EDITOR: I am sick and tired of the constant use of the word "entitlement" to describe Social Security and Medicare. Every day that I worked, money was taken from my earned income to pay for Social Security. A portion of Social Security income was taken for Medicare costs. We don't get it for free.
Social Security is enforced savings and, for the most part, it's the only money most retired people have to live on.

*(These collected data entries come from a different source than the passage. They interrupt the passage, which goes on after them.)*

(* ===== verification/Names.v ===== *)
(** The names a client writes and reads, and the hex text of its values
    (src/query/parse.rs, [snake_to_camel] of src/output/encoder.rs). Text is a
    string of its UTF-8 bytes; what is asked of a character here, whether it is an
    ASCII letter, digit or underscore, is asked of a byte alike, since every byte of
    a longer character is above them. *)
From stdpp Require Import base strings list.
From Stdlib Require Import ZArith Lia Ascii.
From S2P Require Import Prelude Machine Render.

#[local] Open Scope Z_scope.

(** ** Letters *)

Definition ascii_code (c : ascii) : Z := Z.of_nat (nat_of_ascii c).
Definition ascii_of_code (z : Z) : ascii := ascii_of_nat (Z.to_nat z).

(** [char::is_ascii_uppercase], [is_ascii_lowercase], [to_ascii_lowercase],
    [to_ascii_uppercase]. *)
Definition is_upper (c : ascii) : bool := (65 <=? ascii_code c) && (ascii_code c <=? 90).
Definition is_lower (c : ascii) : bool := (97 <=? ascii_code c) && (ascii_code c <=? 122).
Definition to_lower (c : ascii) : ascii := if is_upper c then ascii_of_code (ascii_code c + 32) else c.
Definition to_upper (c : ascii) : ascii := if is_lower c then ascii_of_code (ascii_code c - 32) else c.

(** [str::to_ascii_lowercase]. *)
Fixpoint lowercase (s : string) : string :=
  match s with EmptyString => EmptyString | String c s => String (to_lower c) (lowercase s) end.

(** ** Names *)

(** [src/src/query/parse.rs:L47-52] camel_to_snake: the characters after the first. *)
Fixpoint camel_tail (s : string) : string :=
  match s with
  | EmptyString => EmptyString
  | String c s => if is_upper c then String "_" (String (to_lower c) (camel_tail s)) else String (to_lower c) (camel_tail s)
  end.

(** [src/src/query/parse.rs:43-53] camel_to_snake. *)
Definition camel_to_snake (s : string) : string :=
  match s with EmptyString => EmptyString | String c s => String (to_lower c) (camel_tail s) end.

(** [src/src/output/encoder.rs:L1054-1064] snake_to_camel: the loop. *)
Fixpoint snake_from (capitalize_next : bool) (s : string) : string :=
  match s with
  | EmptyString => EmptyString
  | String c s =>
      if decide (c = "_"%char) then snake_from true s
      else if capitalize_next then String (to_upper c) (snake_from false s)
      else String c (snake_from false s)
  end.

(** [src/src/output/encoder.rs:1051-1066] snake_to_camel. *)
Definition snake_to_camel (s : string) : string := snake_from false s.

(** ** Hex text *)

(** [faster_hex::hex_decode] into a buffer of half as many bytes. *)
Class HexDecoder := hex_decode : list Z -> option (list Z).

Definition hex_digit (d : Z) : option Z :=
  if (48 <=? d) && (d <=? 57) then Some (d - 48)
  else if (97 <=? d) && (d <=? 102) then Some (d - 87)
  else if (65 <=? d) && (d <=? 70) then Some (d - 55)
  else None.

Fixpoint reference_hex_decode (digits : list Z) : option (list Z) :=
  match digits with
  | [] => Some []
  | [_] => None
  | high :: low :: digits =>
      high ← hex_digit high; low ← hex_digit low; bytes ← reference_hex_decode digits; Some (high * 16 + low :: bytes)
  end.

(** What is relied on: pairs of hex digits, of either case, decode to bytes. *)
Class HexDecoderLaws (H : HexDecoder) : Prop :=
  hex_decodes digits : hex_decode digits = reference_hex_decode digits.

Module HexDecoderInstances.
#[export] Instance reference_decoder : HexDecoder := reference_hex_decode.
#[export] Instance reference_decoder_laws : HexDecoderLaws reference_decoder.
Proof. done. Qed.
End HexDecoderInstances.

(** [u8::is_ascii_hexdigit]. *)
Definition is_hex_digit (d : Z) : bool := bool_decide (is_Some (hex_digit d)).

(** The text after [0x] or [0X]: [strip_prefix]. *)
Definition strip_hex_prefix (s : string) : option string :=
  match s with
  | String "0" (String x digits) => if decide (x = "x"%char \/ x = "X"%char) then Some digits else None
  | _ => None
  end.

(** [src/src/query/parse.rs:55-66] is_hex_literal. *)
Definition is_hex_literal (s : string) : bool :=
  match strip_hex_prefix s with
  | None => false
  | Some digits => Nat.even (String.length digits) && forallb is_hex_digit (text_bytes digits)
  end.

(** [src/src/query/parse.rs:68-84] parse_hex. *)
Definition parse_hex `{HexDecoder} (s : string) : option (list Z) :=
  if negb (is_hex_literal s) then None else hex_decode (drop 2 (text_bytes s)).

(** ** Names convert back and forth *)

(** A name as catalogs spell columns: no capitals, and every underscore before a
    letter. [after] says that the last character was an underscore. *)
Fixpoint snake_spelled (after : bool) (s : string) : bool :=
  match s with
  | EmptyString => negb after
  | String c s => if decide (c = "_"%char) then negb after && snake_spelled true s
                  else negb (is_upper c) && (negb after || is_lower c) && snake_spelled false s
  end.
Definition snake_name (s : string) : bool :=
  match s with String c _ => negb (bool_decide (c = "_"%char)) && snake_spelled false s | EmptyString => true end.

(** A name as clients spell fields: no underscore, and no capital first. *)
Fixpoint no_underscore (s : string) : bool :=
  match s with EmptyString => true | String c s => negb (bool_decide (c = "_"%char)) && no_underscore s end.
Definition camel_name (s : string) : bool :=
  match s with String c _ => negb (is_upper c) && no_underscore s | EmptyString => true end.

Lemma ascii_code_of z : 0 <= z < 256 -> ascii_code (ascii_of_code z) = z.
Proof. intros H. unfold ascii_code, ascii_of_code. rewrite nat_ascii_embedding; lia. Qed.

Lemma ascii_of_code_of c : ascii_of_code (ascii_code c) = c.
Proof. unfold ascii_code, ascii_of_code. by rewrite Nat2Z.id, ascii_nat_embedding. Qed.

Lemma to_lower_upper c : is_lower c = true -> to_lower (to_upper c) = c /\ is_upper (to_upper c) = true.
Proof.
  unfold to_upper. intros H. rewrite H. unfold is_lower in H. assert (97 <= ascii_code c <= 122) by lia.
  assert (Hu : is_upper (ascii_of_code (ascii_code c - 32)) = true) by (unfold is_upper; rewrite ascii_code_of; lia).
  split; [|done]. unfold to_lower. rewrite Hu, ascii_code_of by lia. replace (ascii_code c - 32 + 32) with (ascii_code c) by lia.
  apply ascii_of_code_of.
Qed.

Lemma to_upper_lower c : is_upper c = true -> to_upper (to_lower c) = c /\ to_lower c <> "_"%char.
Proof.
  unfold to_lower. intros H. rewrite H. unfold is_upper in H. assert (65 <= ascii_code c <= 90) by lia.
  assert (Hl : is_lower (ascii_of_code (ascii_code c + 32)) = true) by (unfold is_lower; rewrite ascii_code_of; lia).
  split.
  - unfold to_upper. rewrite Hl, ascii_code_of by lia. replace (ascii_code c + 32 - 32) with (ascii_code c) by lia. apply ascii_of_code_of.
  - intros E. apply (f_equal ascii_code) in E. rewrite ascii_code_of in E by lia. change (ascii_code "_") with 95 in E. lia.
Qed.

Lemma to_lower_id c : is_upper c = false -> to_lower c = c.
Proof. unfold to_lower. by intros ->. Qed.

Lemma camel_tail_snake s : snake_spelled false s = true -> camel_tail (snake_from false s) = s.
Proof.
  assert (Hc : forall c, c = "_"%char -> is_upper c = false) by by intros ? ->.
  assert (H : forall after, snake_spelled after s = true ->
    camel_tail (snake_from after s) = if after : bool then String "_" s else s); [|exact (H false)].
  induction s as [|c s IH]; intros after; cbn [snake_spelled snake_from]; [by destruct after|]. case_decide as Ec.
  - subst c. rewrite andb_true_iff. intros [Hn Hs]. destruct after; [done|]. by rewrite IH.
  - rewrite !andb_true_iff, orb_true_iff, !negb_true_iff. intros [[Hu Hl] Hs]. destruct after; cbn [camel_tail].
    + destruct Hl as [|Hl]; [done|]. destruct (to_lower_upper c Hl) as [E ->]. by rewrite E, IH.
    + rewrite Hu, to_lower_id, IH by done. done.
Qed.

Lemma snake_from_camel s : no_underscore s = true -> snake_from false (camel_tail s) = s.
Proof.
  induction s as [|c s IH]; [done|]. cbn [no_underscore camel_tail]. rewrite andb_true_iff, negb_true_iff, bool_decide_eq_false.
  intros [Hc Hs]. destruct (is_upper c) eqn:Hu; cbn [snake_from].
  - destruct (to_upper_lower c Hu) as [E Hne]. rewrite decide_True by done. by rewrite decide_False, E, IH.
  - rewrite to_lower_id by done. by rewrite decide_False, IH.
Qed.

(** C40: A field is read back under the name it is written: a catalog's spelling of a
    column, rendered as the response renders it and parsed as a request's field name
    is, is the column's spelling again; and a client's spelling comes back as the
    client wrote it. So no two columns share a rendered name. *)
Theorem names_round_trip :
  (forall s, snake_name s = true -> camel_to_snake (snake_to_camel s) = s) /\
  (forall s, camel_name s = true -> snake_to_camel (camel_to_snake s) = s).
Proof.
  split; intros [|c s]; try done.
  - cbn [snake_name]. rewrite andb_true_iff, negb_true_iff, bool_decide_eq_false. intros [Hc Hs].
    unfold snake_to_camel. cbn [snake_from]. rewrite decide_False by done. cbn [snake_spelled] in Hs. rewrite decide_False in Hs by done.
    rewrite !andb_true_iff, negb_true_iff in Hs. destruct Hs as [[Hu _] Hs]. cbn [camel_to_snake].
    by rewrite to_lower_id, camel_tail_snake.
  - cbn [camel_name no_underscore]. rewrite !andb_true_iff, !negb_true_iff, bool_decide_eq_false. intros (Hu & Hc & Hs).
    unfold snake_to_camel, camel_to_snake. rewrite to_lower_id by done. cbn [snake_from]. by rewrite decide_False, snake_from_camel.
Qed.

Lemma names_round_trip_witness :
  camel_to_snake (snake_to_camel "l1_block_number") = "l1_block_number"%string /\ snake_to_camel (camel_to_snake "l1BlockNumber") = "l1BlockNumber"%string.
Proof. split; [by apply (proj1 names_round_trip)|by apply (proj2 names_round_trip)]. Defined.

Example camel_names : camel_to_snake "l1BlockNumber" = "l1_block_number"%string /\ snake_to_camel "l1_block_number" = "l1BlockNumber"%string /\
  camel_to_snake (snake_to_camel "a_0") = "a0"%string.
Proof. vm_compute. auto. Qed.

(** ** Hex literals *)

Lemma text_bytes_cons c s : text_bytes (String c s) = ascii_code c :: text_bytes s.
Proof. done. Qed.

Lemma text_bytes_length s : length (text_bytes s) = String.length s.
Proof. unfold text_bytes. rewrite length_fmap. induction s; cbn; congruence. Qed.

Lemma reference_hex_decode_spec : forall n digits, (length digits <= n)%nat ->
  (Nat.even (length digits) = true /\ forallb is_hex_digit digits = true <-> is_Some (reference_hex_decode digits)) /\
  (forall bytes, reference_hex_decode digits = Some bytes -> (length digits = 2 * length bytes)%nat /\ Forall (fun b => 0 <= b < 256) bytes).
Proof.
  induction n as [|n IH]; intros digits Hn.
  { destruct digits; [|cbn in Hn; lia]. split; [split; [by eexists|done]|]. by intros ? [= <-]. }
  destruct digits as [|high [|low digits]]; cbn [reference_hex_decode].
  - split; [split; [by eexists|done]|]. by intros ? [= <-].
  - split; [split; [by intros [? _]|by intros [? ?]]|done].
  - destruct (IH digits) as [Hiff Hlen]; [cbn in Hn; lia|].
    assert (Hd : forall d x, hex_digit d = Some x -> 0 <= x < 16) by
      (intros d x; unfold hex_digit; repeat (case_match; [intros [= <-]; lia|]); done).
    cbn [length forallb]. unfold is_hex_digit at 1 2.
    destruct (hex_digit high) as [h|] eqn:Eh; cbn [mbind option_bind].
    2: { rewrite bool_decide_false by (by intros [? ?]). cbn. split; [split; [by intros [_ ?]|by intros [? ?]]|done]. }
    destruct (hex_digit low) as [l|] eqn:El; cbn [mbind option_bind].
    2: { rewrite bool_decide_true, bool_decide_false by (try (by intros [? ?]); by eexists). cbn. split; [split; [by intros [_ ?]|by intros [? ?]]|done]. }
    rewrite !bool_decide_true by by eexists. change (Nat.even (S (S (length digits)))) with (Nat.even (length digits)). cbn [andb].
    split.
    + rewrite Hiff. destruct (reference_hex_decode digits); cbn; [split; by eexists|split; by intros [? ?]].
    + intros bytes. destruct (reference_hex_decode digits) as [rest|]; [|done]. cbn. intros [= <-].
      destruct (Hlen rest eq_refl) as [E Hb]. split; [cbn; lia|]. constructor; [|done]. pose proof (Hd high h Eh). pose proof (Hd low l El). lia.
Qed.

Section hex.
Context {D : HexDecoder} {DL : HexDecoderLaws D}.

(** A hex literal, and nothing else, has bytes: half as many as its digits. *)
Lemma parse_hex_spec s : is_Some (parse_hex s) <-> is_hex_literal s = true.
Proof.
  unfold parse_hex. destruct (is_hex_literal s) eqn:E; cbn [negb]; [|split; [by intros [? ?]|done]]. split; [done|intros _].
  rewrite hex_decodes. unfold is_hex_literal, strip_hex_prefix in E.
  destruct s as [|[[] [] [] [] [] [] [] []] [|x digits]]; try done. case_decide; [|done].
  apply andb_true_iff in E. rewrite !text_bytes_cons. cbn [drop].
  apply (proj1 (reference_hex_decode_spec (length (text_bytes digits)) (text_bytes digits) ltac:(lia))). by rewrite text_bytes_length.
Qed.

Lemma parse_hex_bytes s bytes : parse_hex s = Some bytes -> Forall (fun b => 0 <= b < 256) bytes.
Proof.
  unfold parse_hex. destruct (negb _); [done|]. rewrite hex_decodes. intros E.
  by apply (proj2 (reference_hex_decode_spec _ _ (Nat.le_refl _))) in E as [_ ?].
Qed.
End hex.
(** A struct's members written one after another, each by its own encoder. *)
Lemma encode_struct_members (fields : list (string * array)) members (texts : list (list Z)) len nulls row buf :
  is_null (AStruct fields len nulls) row = false ->
  Forall2 (fun (m : list Z * Encoder) (ft : (string * array) * list Z) =>
    forall buf, encode m.2 ft.1.2 row (buf ++ m.1) = Ok (buf ++ ft.2)) members (zip fields texts) ->
  length fields = length texts ->
  encode (StructOf members) (AStruct fields len nulls) row buf = Ok (buf ++ enclose 123 125 texts).
Proof.
  intros Hn Hm Hlen. cbn [encode]. rewrite Hn.
  match goal with |- context [obind (?go members fields true _) _] => set (every := go) end.
  assert (H' : forall fields texts first buf, length fields = length texts ->
    Forall2 (fun (m : list Z * Encoder) (ft : (string * array) * list Z) =>
      forall buf, encode m.2 ft.1.2 row (buf ++ m.1) = Ok (buf ++ ft.2)) members (zip fields texts) ->
    every members fields first buf = Ok (buf ++ (if first then commas texts else concat ((fun t => comma :: t) <$> texts)))).
  { clear. induction members as [|[key m] members IH]; intros fields texts first buf Hlen Hm; destruct fields as [|f fields], texts as [|t texts]; try done.
    - cbn. destruct first; cbn; by rewrite app_nil_r.
    - inversion Hm.
    - inversion Hm.
    - apply Forall2_cons_1 in Hm as [Hf Hm]. cbn [fst snd] in Hf. cbn. rewrite Hf. cbn [obind]. fold every.
      rewrite (IH fields texts false) by (done || by injection Hlen). f_equal.
      destruct first; cbn [separate commas]; rewrite ?fmap_cons; cbn [concat]; by rewrite <- !app_assoc. }
  rewrite (H' fields texts) by done. cbn [obind]. unfold enclose. by rewrite <- !app_assoc.
Qed.
(** [src/src/scan/predicate.rs:L231-238] ArrayPredicate::can_skip. Those that have no
    definition of their own are at 996, 1105, 1157, 1212, 1235, 1331 and 1374. *)
Fixpoint can_skip (p : predicate) (stats : StatRange) : bool :=
  match p with
  | Eq_ value => eq_can_skip value stats
  | InList values => in_list_can_skip values stats
  | AnyOf parts => forallb (fun part => can_skip part stats) parts
  | RangeGte value => range_outside value stats true
  | RangeLte value => range_outside value stats false
  | Never => true
  | BloomFilter _ _ _ | InSet _ _ | ListContainsAny _ _ => false
  end.

(** [src/src/scan/predicate.rs:L240-250] ArrayPredicate::matches_every_value.
    AnyOfPredicate's is at 1163. *)
Fixpoint matches_every_value (p : predicate) (stats : StatRange) : bool :=
  match p with
  | Eq_ value => eq_matches_every_value value stats
  | InList values => in_list_matches_every_value values stats
  | AnyOf parts => existsb (fun part => matches_every_value part stats) parts
  | _ => false
  end.

(** [src/src/scan/predicate.rs:847-849] InListPredicate::listed_values. The rest
    have none. *)
Definition listed_values (p : predicate) : option array :=
  match p with InList values => Some values | _ => None end.
(* ===== verification/PredicateSpec.v ===== *)
(** What a predicate's mask says ([evaluate_spec]), what pruning and proof by
    statistics may claim ([can_skip_sound], [matches_every_value_sound]), and how
    statistics are read at the stored type ([StatRange_new_spec]).

    [admits] is the meaning of a predicate, on a value of the type its column is
    stored at; [supports] says which types it reads. *)
From stdpp Require Import base strings list gmap.
From Stdlib Require Import ZArith Lia.
From S2P Require Import Prelude Machine ListLib Errors Arrow Catalog Integers Counting Render Json Sets Predicate ArrowReference.

#[local] Open Scope Z_scope.

(** ** What masks say *)

(** A mask of [n] rows selects exactly those with [P]. *)
Definition mask_says (m : mask) (n : nat) (P : nat -> Prop) : Prop :=
  length m = n /\ forall i, (i < n)%nat -> m !! i = Some (Some true) <-> P i.

Lemma mask_says_iff m n (P Q : nat -> Prop) :
  (forall i, (i < n)%nat -> P i <-> Q i) -> mask_says m n P -> mask_says m n Q.
Proof. intros H [Hl Hm]. split; [done|]. intros i Hi. by rewrite <- H, Hm. Qed.

Lemma mask_says_true_count m n P : mask_says m n P -> (forall i, (i < n)%nat -> ~ P i) -> true_count m = 0%nat.
Proof.
  intros [Hl Hm] H. unfold true_count. destruct (filter _ m) as [|b bs] eqn:E; [done|exfalso].
  assert (Hin : b ∈ filter (fun b => b = Some true) m) by (rewrite E; by left).
  apply list_elem_of_filter in Hin as [-> Hin]. apply list_elem_of_lookup in Hin as [i Hi].
  pose proof (lookup_lt_Some _ _ _ Hi). apply (H i); [lia|]. apply Hm; [lia|done].
Qed.

Lemma says_lift_null {A} nulls (p : A -> bool) values :
  mask_says (lift_null nulls p values) (length values)
    (fun i => is_valid_in nulls i = true /\ exists v, values !! i = Some v /\ p v = true).
Proof.
  split; [apply length_lift_null|]. intros i Hi. rewrite lift_null_lookup.
  destruct (lookup_lt_is_Some_2 values i Hi) as [v Hv]. rewrite Hv; cbn.
  destruct (is_valid_in nulls i); [|by split; [|intros [? _]]]. split.
  - intros [= E]. eauto.
  - by intros (_ & ? & [= <-] & ->).
Qed.

Lemma says_with_nulls nulls (f : nat -> bool) n :
  mask_says (with_nulls (f <$> seq 0 n) nulls) n (fun i => is_valid_in nulls i = true /\ f i = true).
Proof.
  pose proof (says_lift_null nulls (fun b : bool => b) (f <$> seq 0 n)) as H. rewrite length_fmap, length_seq in H.
  eapply mask_says_iff; [|exact H]. intros i Hi; cbn beta.
  rewrite list_lookup_fmap, lookup_seq_lt by done; cbn [fmap option_fmap option_map Nat.add]. split.
  - intros [Hv (v & [= <-] & Hf)]. done.
  - intros [Hv Hf]. eauto.
Qed.

Lemma says_of_bools l : mask_says (of_bools l) (length l) (fun i => l !! i = Some true).
Proof.
  split; [apply length_fmap|]. intros i Hi. unfold of_bools. rewrite list_lookup_fmap.
  destruct (lookup_lt_is_Some_2 l i Hi) as [v Hv]. rewrite Hv; cbn. split; [by intros [= ->]|by intros [= ->]].
Qed.

Lemma says_bools (f : nat -> bool) n : mask_says (of_bools (f <$> seq 0 n)) n (fun i => f i = true).
Proof.
  pose proof (says_of_bools (f <$> seq 0 n)) as H. rewrite length_fmap, length_seq in H.
  eapply mask_says_iff; [|exact H]. intros i Hi; cbn beta.
  rewrite list_lookup_fmap, lookup_seq_lt by done; cbn [fmap option_fmap option_map Nat.add]. split; [by intros [= ->]|by intros ->].
Qed.

Lemma says_all n b : mask_says (all_mask n b) n (fun _ => b = true).
Proof.
  unfold all_mask. pose proof (says_of_bools (replicate n b)) as H. rewrite length_replicate in H.
  eapply mask_says_iff; [|exact H]. intros i Hi. cbn. rewrite lookup_replicate_2 by done. naive_solver.
Qed.

Section kernels.
Context {K : ArrowKernels} {L : ArrowLaws K}.

Lemma says_or m1 m2 n (P Q : nat -> Prop) : mask_says m1 n P -> mask_says m2 n Q ->
  mask_says (or_kleene m1 m2) n (fun i => P i \/ Q i).
Proof.
  intros [Hl1 H1] [Hl2 H2]. rewrite or_kleene_spec by congruence. split; [rewrite length_zip_with; lia|].
  intros i Hi. rewrite <- H1, <- H2 by done. rewrite lookup_zip_with.
  destruct (lookup_lt_is_Some_2 m1 i ltac:(lia)) as [x Hx], (lookup_lt_is_Some_2 m2 i ltac:(lia)) as [y Hy].
  rewrite Hx, Hy; cbn. destruct x as [[]|], y as [[]|]; cbn; naive_solver.
Qed.

Lemma says_and m1 m2 n (P Q : nat -> Prop) : mask_says m1 n P -> mask_says m2 n Q ->
  mask_says (boolean_and m1 m2) n (fun i => P i /\ Q i).
Proof.
  intros [Hl1 H1] [Hl2 H2]. rewrite boolean_and_spec by congruence. split; [rewrite length_zip_with; lia|].
  intros i Hi. rewrite <- H1, <- H2 by done. rewrite lookup_zip_with.
  destruct (lookup_lt_is_Some_2 m1 i ltac:(lia)) as [x Hx], (lookup_lt_is_Some_2 m2 i ltac:(lia)) as [y Hy].
  rewrite Hx, Hy; cbn. destruct x as [[]|], y as [[]|]; cbn; naive_solver.
Qed.

(** [any] of the masks so far. *)
Definition any_says (any : option mask) (n : nat) (P : nat -> Prop) : Prop :=
  match any with Some m => mask_says m n P | None => forall i, (i < n)%nat -> ~ P i end.

Lemma any_says_iff any n (P Q : nat -> Prop) : (forall i, (i < n)%nat -> P i <-> Q i) -> any_says any n P -> any_says any n Q.
Proof. destruct any; [apply mask_says_iff|]. cbn. intros H Hn i Hi. rewrite <- H by done. by apply Hn. Qed.

Lemma says_or_next any m n (P Q : nat -> Prop) : any_says any n P -> mask_says m n Q ->
  any_says (or_next any m) n (fun i => P i \/ Q i).
Proof.
  destruct any as [prev|]; cbn; [apply says_or|]. intros Hn. apply mask_says_iff. intros i Hi. specialize (Hn i Hi). tauto.
Qed.

Lemma says_any any n P : any_says any n P -> mask_says (default (all_mask n false) any) n P.
Proof.
  destruct any as [m|]; cbn [from_option]; [done|]. cbn. intros H. eapply mask_says_iff; [|apply says_all].
  intros i Hi. specialize (H i Hi). naive_solver.
Qed.
End kernels.

(** ** The contract of an evaluation *)

(** A dictionary's type is its values'. *)
Fixpoint value_type (dt : data_type) : data_type :=
  match dt with DDictionary _ dt => value_type dt | _ => dt end.

(** [ev] reads the types [sup] has and refuses the rest; on a column it reads it
    selects the rows whose values [P] admits. *)
Definition evaluates (ev : array -> Mask) (sup : data_type -> bool) (P : data_type -> cell -> Prop) (a : array) : Prop :=
  if sup (array_type a)
  then exists m, ev a = Ok m /\ mask_says m (array_len a) (fun i => P (array_type a) (cell_at a i))
  else exists e, ev a = Err e.

Lemma cell_dict t keys values nulls i :
  cell_at (ADict t keys values nulls) i =
  if is_valid_in nulls i then cell_at values (offset_at keys i) else CNull.
Proof. cbn. unfold is_null; cbn. by destruct (is_valid_in nulls i). Qed.

(** A value-by-value evaluation goes through dictionaries. *)
Lemma through_dictionary_spec {K : ArrowKernels} {L : ArrowLaws K} plain sup P a :
  (forall dt, ~ P dt CNull) ->
  (forall b, array_ok b -> (match b with ADict _ _ _ _ => False | _ => True end) -> evaluates plain sup P b) ->
  array_ok a ->
  evaluates (through_dictionary plain) (fun dt => sup (value_type dt)) (fun dt => P (value_type dt)) a.
Proof.
  intros Hnull Hplain. induction a as [| | | | | | |t keys values IH nulls| |]; intros Hok;
    try (specialize (Hplain _ Hok I); unfold evaluates in *; cbn in *; exact Hplain).
  destruct Hok as (Hn & Hv & Hkeys). specialize (IH Hv). unfold evaluates in *. cbn [array_type value_type through_dictionary].
  destruct (sup _); [|by destruct IH as [e ->]; exists e]. destruct IH as (m & -> & Hl & Hm). cbn [obind].
  eexists. split; [done|]. cbn [array_len]. rewrite take_mask_spec by (rewrite Hl; exact Hkeys).
  split; [unfold of_bools; by rewrite !length_fmap, length_imap|]. intros i Hi. unfold of_bools.
  rewrite cell_dict, !list_lookup_fmap, list_lookup_imap. destruct (lookup_lt_is_Some_2 keys i Hi) as [k Hk]. rewrite Hk; cbn.
  destruct (is_valid_in nulls i) eqn:Ev; cbn.
  2: { split; [done|]. intros Hf. by destruct (Hnull _ Hf). }
  specialize (Hkeys i Hi Ev). rewrite Hk in Hkeys; cbn in Hkeys. unfold offset_at. rewrite Hk; cbn.
  rewrite <- Hm by lia. destruct (lookup_lt_is_Some_2 m (Z.to_nat k) ltac:(lia)) as [b Hb]. rewrite Hb; cbn.
  destruct b as [[]|]; cbn; naive_solver.
Qed.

The people who are "entitled" are the members of Congress, with their large salaries for doing very little — show up, take attendance, debate some obscure bill, take a break, maybe vote, leave work early. And let's not forget their great health/retirement benefits; I suspect it's better than Medicare benefits.
It's not the 47 percent who are entitled; it's our elected representatives and the millionaires who are whining about having their 10-year tax breaks end and how they might now have to live on their investment income. Sigh. I lose a lot of sleep worrying about their predicament.
How would I describe Social Security? Money earned. How would I describe entitlement? Congress.
EDITOR: Jude Cameron's comment regarding Sonoma County Supervisor Susan Gorin's vacation seems a bit jaded ("Gorin's trip," Letters, Feb. 23). Most normal, common people, regardless of whether they have worked in the private sector, plan their vacations well in advance and place deposits, etc. Unless, one is fortunate (or unfortunate depending on how you look at it) to be flying on Air Force One, vacations are not whimsical and are well deserved.
No severance tax
EDITOR: This is regarding state Sen. Noreen Evans' proposed SB241 and the accompanying statement that "California is the only major oil-producing state without an oil severance tax. Oil taxes are major sources of revenue in Texas and Alaska" ("First look at local senators' bills," Monday).
What's missing from the argument for the bill is that Texas and Alaska have no state income tax. In fact, Alaska returns dividends to its citizens. Should we plan on the California Legislature lowering or repealing the state income tax and possibly even returning dividends?
SB 241 is another bad bureaucratic money grab idea that will come back to bite the average citizen in the rear end. As production and distribution costs increase 10 percent to reflect the new tax, we can expect increased prices on almost everything that relies on fuel to move: agricultural products, food, beverages, building materials, appliances, household goods, consumer electronics, anything that ships via UPS, the Postal Service or FedEx, public buses, emergency vehicles and more.
This additional tax would put California citizens and businesses at a terrible economic disadvantage.
EDITOR: When we think about historic preservation, we usually think of old Victorian homes or old brick buildings in our downtowns. There is another important aspect of historic preservation — our cultural history. Oyster farming, such as the Drakes Bay Oyster Co., is part of California's cultural history and should be preserved.
Historically, San Francisco Bay was teaming with oyster farms. During the Gold Rush, Hangtown Fries (scrambled eggs and oysters) was on the menu. A young Jack London was an oyster pirate, sailing out to the oyster farms in the cover of darkness. Pollution destroyed the oyster farms in San Francisco Bay, limiting the use to pristine areas.